(Collected data entries)
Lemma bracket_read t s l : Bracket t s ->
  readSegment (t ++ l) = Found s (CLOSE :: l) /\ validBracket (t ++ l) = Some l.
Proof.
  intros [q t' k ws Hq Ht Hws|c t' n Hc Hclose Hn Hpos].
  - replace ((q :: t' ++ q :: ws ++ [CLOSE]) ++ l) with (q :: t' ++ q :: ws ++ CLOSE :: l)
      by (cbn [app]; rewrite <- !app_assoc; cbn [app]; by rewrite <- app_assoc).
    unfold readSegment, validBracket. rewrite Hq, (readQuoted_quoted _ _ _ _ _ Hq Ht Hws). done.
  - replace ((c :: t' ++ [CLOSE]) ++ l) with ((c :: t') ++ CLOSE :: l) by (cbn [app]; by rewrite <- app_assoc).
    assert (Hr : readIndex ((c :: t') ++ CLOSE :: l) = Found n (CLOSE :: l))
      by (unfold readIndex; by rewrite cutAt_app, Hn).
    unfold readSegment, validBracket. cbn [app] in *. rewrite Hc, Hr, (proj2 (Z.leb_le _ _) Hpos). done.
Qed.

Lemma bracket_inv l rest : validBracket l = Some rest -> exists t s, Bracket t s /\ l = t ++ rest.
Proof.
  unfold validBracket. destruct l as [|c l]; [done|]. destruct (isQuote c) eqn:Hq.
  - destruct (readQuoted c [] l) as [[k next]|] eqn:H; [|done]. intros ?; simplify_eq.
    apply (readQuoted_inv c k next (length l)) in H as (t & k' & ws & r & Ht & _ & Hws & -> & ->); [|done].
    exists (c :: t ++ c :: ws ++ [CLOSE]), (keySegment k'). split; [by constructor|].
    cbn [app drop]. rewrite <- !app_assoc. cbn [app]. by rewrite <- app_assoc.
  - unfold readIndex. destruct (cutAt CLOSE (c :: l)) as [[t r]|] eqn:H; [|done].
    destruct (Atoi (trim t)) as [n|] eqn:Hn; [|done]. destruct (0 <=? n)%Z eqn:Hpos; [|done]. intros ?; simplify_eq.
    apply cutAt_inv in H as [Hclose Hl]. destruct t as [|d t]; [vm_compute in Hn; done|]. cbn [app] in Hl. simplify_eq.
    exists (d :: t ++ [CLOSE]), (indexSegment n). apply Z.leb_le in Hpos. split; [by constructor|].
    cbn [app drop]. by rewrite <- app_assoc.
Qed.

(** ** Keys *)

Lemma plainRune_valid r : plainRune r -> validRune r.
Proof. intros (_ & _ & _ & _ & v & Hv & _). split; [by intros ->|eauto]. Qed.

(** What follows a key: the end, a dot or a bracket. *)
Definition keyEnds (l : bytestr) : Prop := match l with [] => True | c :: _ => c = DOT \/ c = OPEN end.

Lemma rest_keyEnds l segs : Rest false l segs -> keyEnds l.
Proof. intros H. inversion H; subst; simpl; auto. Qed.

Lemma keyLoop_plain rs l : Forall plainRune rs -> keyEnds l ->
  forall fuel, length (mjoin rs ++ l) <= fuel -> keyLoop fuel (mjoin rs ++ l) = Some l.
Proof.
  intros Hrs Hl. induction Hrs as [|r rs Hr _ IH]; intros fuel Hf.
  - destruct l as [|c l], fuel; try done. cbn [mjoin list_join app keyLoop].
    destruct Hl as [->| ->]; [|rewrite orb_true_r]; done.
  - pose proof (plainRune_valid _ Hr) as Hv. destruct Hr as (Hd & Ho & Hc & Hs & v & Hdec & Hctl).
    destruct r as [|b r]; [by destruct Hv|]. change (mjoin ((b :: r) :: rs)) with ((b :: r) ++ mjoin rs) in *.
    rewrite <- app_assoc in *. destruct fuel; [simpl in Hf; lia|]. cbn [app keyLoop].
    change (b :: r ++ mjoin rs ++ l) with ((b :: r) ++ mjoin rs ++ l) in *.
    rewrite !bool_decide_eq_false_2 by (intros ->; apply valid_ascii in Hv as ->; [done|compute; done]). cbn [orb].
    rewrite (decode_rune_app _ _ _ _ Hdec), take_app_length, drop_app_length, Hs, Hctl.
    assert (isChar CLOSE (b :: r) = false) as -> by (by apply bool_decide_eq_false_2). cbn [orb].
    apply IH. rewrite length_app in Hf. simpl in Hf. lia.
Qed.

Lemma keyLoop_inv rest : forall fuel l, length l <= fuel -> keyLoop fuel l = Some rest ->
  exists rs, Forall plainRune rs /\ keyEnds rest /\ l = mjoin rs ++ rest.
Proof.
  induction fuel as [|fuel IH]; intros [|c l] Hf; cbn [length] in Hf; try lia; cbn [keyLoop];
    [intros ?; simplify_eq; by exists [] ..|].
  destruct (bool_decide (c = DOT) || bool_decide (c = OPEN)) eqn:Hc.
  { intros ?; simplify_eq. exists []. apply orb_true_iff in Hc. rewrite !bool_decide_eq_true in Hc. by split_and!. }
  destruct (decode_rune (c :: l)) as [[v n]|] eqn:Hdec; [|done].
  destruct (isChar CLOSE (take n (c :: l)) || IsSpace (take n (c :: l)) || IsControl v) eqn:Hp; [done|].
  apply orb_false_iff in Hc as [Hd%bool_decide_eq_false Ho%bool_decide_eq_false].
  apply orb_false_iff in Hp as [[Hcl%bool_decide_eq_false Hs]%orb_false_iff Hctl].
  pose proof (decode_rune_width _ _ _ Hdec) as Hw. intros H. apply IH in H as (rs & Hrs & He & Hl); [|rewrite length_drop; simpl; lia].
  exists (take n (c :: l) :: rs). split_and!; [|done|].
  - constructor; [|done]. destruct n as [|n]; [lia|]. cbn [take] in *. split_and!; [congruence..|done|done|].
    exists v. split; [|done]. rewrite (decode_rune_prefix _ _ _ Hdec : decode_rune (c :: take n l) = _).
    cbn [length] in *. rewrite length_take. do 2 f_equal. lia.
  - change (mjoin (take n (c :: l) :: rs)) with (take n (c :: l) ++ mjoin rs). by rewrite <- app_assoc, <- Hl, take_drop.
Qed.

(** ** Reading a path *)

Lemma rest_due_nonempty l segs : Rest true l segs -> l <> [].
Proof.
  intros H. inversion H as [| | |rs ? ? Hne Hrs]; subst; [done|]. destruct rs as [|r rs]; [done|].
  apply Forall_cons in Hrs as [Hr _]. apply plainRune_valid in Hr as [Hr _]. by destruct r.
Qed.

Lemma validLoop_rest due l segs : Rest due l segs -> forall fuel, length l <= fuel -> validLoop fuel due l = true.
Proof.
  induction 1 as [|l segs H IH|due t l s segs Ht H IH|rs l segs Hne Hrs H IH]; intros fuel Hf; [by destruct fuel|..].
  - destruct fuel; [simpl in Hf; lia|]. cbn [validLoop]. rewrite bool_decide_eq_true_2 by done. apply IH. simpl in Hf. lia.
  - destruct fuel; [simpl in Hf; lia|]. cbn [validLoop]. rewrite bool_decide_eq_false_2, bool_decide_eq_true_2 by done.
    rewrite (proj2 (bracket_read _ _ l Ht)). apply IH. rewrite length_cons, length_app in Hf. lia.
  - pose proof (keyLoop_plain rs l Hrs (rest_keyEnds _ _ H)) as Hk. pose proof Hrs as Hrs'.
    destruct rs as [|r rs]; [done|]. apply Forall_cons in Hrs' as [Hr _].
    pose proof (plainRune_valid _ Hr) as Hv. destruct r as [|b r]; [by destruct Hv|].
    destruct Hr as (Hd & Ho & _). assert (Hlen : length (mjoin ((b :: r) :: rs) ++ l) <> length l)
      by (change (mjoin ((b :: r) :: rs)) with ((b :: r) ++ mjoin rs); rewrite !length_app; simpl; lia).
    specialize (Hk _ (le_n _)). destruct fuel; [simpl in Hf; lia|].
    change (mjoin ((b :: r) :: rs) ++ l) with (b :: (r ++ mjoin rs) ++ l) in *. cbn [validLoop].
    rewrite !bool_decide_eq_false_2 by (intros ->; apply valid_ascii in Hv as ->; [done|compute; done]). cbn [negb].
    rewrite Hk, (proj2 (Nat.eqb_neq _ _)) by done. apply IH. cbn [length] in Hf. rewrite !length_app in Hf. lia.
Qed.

ACTION ITEM: Only the lines above from the one with "exists (take n" up to and including the one with "induction 1 as" should be repeated, exactly as written.

RESPONSE TO THE EXERCISE:
  exists (take n (c :: l) :: rs). split_and!; [|done|].
  - constructor; [|done]. destruct n as [|n]; [lia|]. cbn [take] in *. split_and!; [congruence..|done|done|].
    exists v. split; [|done]. rewrite (decode_rune_prefix _ _ _ Hdec : decode_rune (c :: take n l) = _).
    cbn [length] in *. rewrite length_take. do 2 f_equal. lia.
  - change (mjoin (take n (c :: l) :: rs)) with (take n (c :: l) ++ mjoin rs). by rewrite <- app_assoc, <- Hl, take_drop.
Qed.

(** ** Reading a path *)

Lemma rest_due_nonempty l segs : Rest true l segs -> l <> [].
Proof.
  intros H. inversion H as [| | |rs ? ? Hne Hrs]; subst; [done|]. destruct rs as [|r rs]; [done|].
  apply Forall_cons in Hrs as [Hr _]. apply plainRune_valid in Hr as [Hr _]. by destruct r.
Qed.

Lemma validLoop_rest due l segs : Rest due l segs -> forall fuel, length l <= fuel -> validLoop fuel due l = true.
Proof.
  induction 1 as [|l segs H IH|due t l s segs Ht H IH|rs l segs Hne Hrs H IH]; intros fuel Hf; [by destruct fuel|..].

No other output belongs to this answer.